* WHAT THE TASK REQUIRES *
From the entries below, reproduce exactly the line containing "if is_root_path src", the line containing "Inductive build_err := WeakArgs", and every line in between, with nothing added.

* SOURCE RECORDS *
(* ===== verification/BwrapArgs.v ===== *)
(** The bubblewrap command line of [internal/orchestrator/orchestrator.go]:
    the gate on isolation-weakening flags and [BuildArgs].

    [encoding/json] on the environment marker is a parameter.  The
    specification side is a reader of bwrap command lines, [parse_ops],
    restricted to the options that occur here, with the documented reading of
    a list of operations: they are applied in order, so the last one about a
    variable decides its value and the last mount that covers a path is the
    one that is seen there. *)
From S2P Require Import GoStrings GoPath ConfigTypes.
Local Open Scope go_scope.

(** * The plan *)
Inductive overlay := OverlayPlain | OverlayEphemeral | OverlayDisk.
Definition overlay_string (o : overlay) : gostring :=
  match o with OverlayEphemeral => $"ephemeral" | OverlayDisk => $"disk" | OverlayPlain => $"plain" end.
Record secret_bind := SecretBind { sb_host_path : gostring; sb_guest_path : gostring }.
Record env_keep_marker := EnvKeepMarker {
  mk_core : list gostring; mk_set : strmap; mk_inherit : list gostring; mk_unset : list gostring; mk_all : bool }.
(** The fields of [Plan] that [BuildArgs] reads. *)
Record plan := Plan {
  repo_root : gostring; sandbox_home : gostring; resolv_conf : gostring; hosts_file : gostring;
  secret_dir : gostring; secret_path_binds : list secret_bind;
  mounts : list mount;
  env_unset_vars : list gostring; env_set_vars : strmap;
  env_inherit_vars : list gostring; inherit_all : bool;
  bwrap_args : list gostring; p_allow_weak : bool;
  p_overlay : overlay; disk_layer_rw : gostring; disk_layer_work : gostring;
  self_exe : gostring; enable_runner : bool;
  extra_dirs : list gostring; prepend_dirs : list gostring; append_dirs : list gostring;
  seccomp_fd : Z; p_command : list gostring }.

Definition EnvKeepMarkerName : gostring := $"KEG_ENV_KEEP".
Definition CoreEnvVars : list gostring := [$"HOME"; $"TMPDIR"; $"SHELL"; $"PATH"; $"CODE_KEG"].
Definition HostDeniedEnvVars : list gostring :=
  [$"HTTP_PROXY"; $"HTTPS_PROXY"; $"ALL_PROXY"; $"FTP_PROXY"; $"NO_PROXY";
   $"http_proxy"; $"https_proxy"; $"all_proxy"; $"ftp_proxy"; $"no_proxy";
   $"AWS_ACCESS_KEY_ID"; $"AWS_SECRET_ACCESS_KEY"; $"AWS_SESSION_TOKEN";
   $"OPENAI_API_KEY"; $"ANTHROPIC_API_KEY"].
Definition weakBwrapFlags : list gostring :=
  [$"--share-net"; $"--dev-bind"; $"--unshare-net"; $"--unshare-netns"].
Definition GuestCommandName : gostring := $"guest".

Definition has_overlay (p : plan) : bool :=
  match p_overlay p with
  | OverlayPlain => existsb (fun m => seqb (m_mode m) MountEphemeral || seqb (m_mode m) MountDisk) (mounts p)
  | _ => true
  end.

(** * The gate on raw arguments *)
Definition is_root_path (p : gostring) : bool := seqb p $"/".
(** The loop of [WeakFlags]; [rest] is what follows [a]. *)
Fixpoint weak_loop (found : list gostring) (args : list gostring) : list gostring :=
  match args with
  | [] => found
  | a :: rest =>
      if smem a weakBwrapFlags && negb (smem a found) then weak_loop (found ++ [a]) rest
      else if seqb a $"--bind" || seqb a $"--dev-bind" then
        match rest with
        | src :: _ :: _ =>
            if is_root_path src && negb (smem (a ++ $" /") found)
            then weak_loop (found ++ [a ++ $" /"]) rest
            else weak_loop found rest
        | _ => weak_loop found rest
        end
      else weak_loop found rest
  end.
Definition weak_flags (args : list gostring) : list gostring := weak_loop [] args.

(** * Arguments *)
Inductive build_err := WeakArgs (flags : list gostring) | MarshalMarker.

Definition isolation_args (p : plan) : list gostring :=
  [$"--unshare-all"; $"--share-net"; $"--unshare-user"; $"--die-with-parent"; $"--disable-userns"]
  ++ (if (0 <? seccomp_fd p)%Z then [$"--add-seccomp-fd"; itoa (seccomp_fd p)] else []).
Definition system_args : list gostring :=
  [$"--proc"; $"/proc"; $"--dev"; $"/dev"; $"--tmpfs"; $"/tmp";
   $"--ro-bind"; $"/usr"; $"/usr";
   $"--ro-bind"; $"/bin"; $"/bin";
   $"--ro-bind"; $"/lib"; $"/lib";
   $"--ro-bind-try"; $"/lib64"; $"/lib64";
   $"--ro-bind"; $"/etc/passwd"; $"/etc/passwd";
   $"--ro-bind-try"; $"/etc/alternatives"; $"/etc/alternatives";
   $"--ro-bind"; $"/etc/ssl/certs"; $"/etc/ssl/certs";
   $"--ro-bind-try"; $"/etc/pki"; $"/etc/pki";
   $"--ro-bind-try"; $"/etc/ca-certificates"; $"/etc/ca-certificates";
   $"--ro-bind-try"; $"/etc/crypto-policies"; $"/etc/crypto-policies"].
Definition overlay_args (p : plan) : list gostring :=
  match p_overlay p with
  | OverlayEphemeral => [$"--overlay-src"; repo_root p; $"--tmp-overlay"; repo_root p]
  | OverlayDisk => [$"--overlay-src"; repo_root p; $"--overlay"; disk_layer_rw p; disk_layer_work p; repo_root p]
  | OverlayPlain => [$"--bind"; repo_root p; repo_root p]
  end.
Definition home_args (p : plan) : list gostring :=
  if is_empty (sandbox_home p) then [] else [$"--tmpfs"; sandbox_home p; $"--chdir"; repo_root p].
Definition mount_args (m : mount) : list gostring :=
  if seqb (m_mode m) MountTmpfs then [$"--tmpfs"; m_dest m]
  else if seqb (m_mode m) MountRW then [$"--bind"; m_src m; m_dest m]
  else if seqb (m_mode m) MountDev then [$"--dev-bind"; m_src m; m_dest m]
  else if seqb (m_mode m) MountEphemeral then [$"--overlay-src"; m_src m; $"--tmp-overlay"; m_dest m]
  else if seqb (m_mode m) MountDisk
       then [$"--overlay-src"; m_src m; $"--overlay"; m_overlay_rw m; m_overlay_work m; m_dest m]
  else [$"--ro-bind"; m_src m; m_dest m].
(** Insertion sort is stable, like [slices.SortStableFunc]. *)
Definition sorted_mounts (l : list mount) : list mount := sort_by (fun a b => sleb (m_dest a) (m_dest b)) l.
Definition run_args (p : plan) : list gostring :=
  (if enable_runner p || negb (is_empty (secret_dir p)) || (0 <? length (secret_path_binds p))
   then [$"--tmpfs"; $"/run"] else [])
  ++ (if negb (is_empty (secret_dir p))
      then [$"--dir"; $"/run/secrets"; $"--ro-bind"; secret_dir p; $"/run/secrets"] else [])
  ++ (if (0 <? length (secret_path_binds p)) && is_empty (secret_dir p) then [$"--dir"; $"/run/secrets"] else [])
  ++ concat (map (fun b => [$"--ro-bind"; sb_host_path b; sb_guest_path b]) (secret_path_binds p)).
Definition resolver_args (p : plan) : list gostring :=
  (if negb (is_empty (resolv_conf p)) then [$"--ro-bind"; resolv_conf p; $"/etc/resolv.conf"] else [])
  ++ (if negb (is_empty (hosts_file p)) then [$"--ro-bind"; hosts_file p; $"/etc/hosts"] else []).
Definition sorted_keys {V} `{MapRange V} (m : gmap gostring V) : list gostring :=
  sort_strings (map fst (map_range m)).
Definition setenv (k v : gostring) : list gostring := [$"--setenv"; k; v].
Definition unsetenv (k : gostring) : list gostring := [$"--unsetenv"; k].
Definition env_args `{MapRange gostring} (p : plan) : list gostring :=
  concat (map unsetenv HostDeniedEnvVars) ++ concat (map unsetenv (env_unset_vars p))
  ++ concat (map (fun k => setenv k (default [] (env_set_vars p !! k))) (sorted_keys (env_set_vars p)))
  ++ setenv $"HOME" (sandbox_home p) ++ setenv $"TMPDIR" $"/tmp" ++ setenv $"SHELL" $"/bin/bash".
Definition guest_path (p : plan) : gostring :=
  let path := repo_root p ++ $"/.cache/bin:" ++ sandbox_home p ++ $"/.local/bin:/usr/local/bin:/usr/bin:/bin" in
  let path := fold_left (fun path dir => path ++ $":" ++ dir) (append_dirs p) path in
  let path := if negb (is_empty (self_exe p)) then path ++ $":/.keg" else path in
  let path := fold_left (fun path dir => dir ++ $":" ++ path) (rev (prepend_dirs p)) path in
  fold_left (fun path dir => dir ++ $":" ++ path) (rev (extra_dirs p)) path.
Definition marker_of (p : plan) : env_keep_marker :=
  EnvKeepMarker CoreEnvVars (env_set_vars p) (sort_strings (env_inherit_vars p))
    (sort_strings (env_unset_vars p)) (inherit_all p).
Definition self_args (p : plan) : list gostring :=
  if negb (is_empty (self_exe p)) then [$"--tmpfs"; $"/.keg"; $"--ro-bind"; self_exe p; $"/.keg/keg"] else [].
Definition command_args (p : plan) : list gostring :=
  (if negb (is_empty (self_exe p)) then [$"/.keg/keg"; GuestCommandName] else []) ++ p_command p.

* YOUR SOLUTION *
            if is_root_path src && negb (smem (a ++ $" /") found)
            then weak_loop (found ++ [a ++ $" /"]) rest
            else weak_loop found rest
        | _ => weak_loop found rest
        end
      else weak_loop found rest
  end.
Definition weak_flags (args : list gostring) : list gostring := weak_loop [] args.

(** * Arguments *)
Inductive build_err := WeakArgs (flags : list gostring) | MarshalMarker.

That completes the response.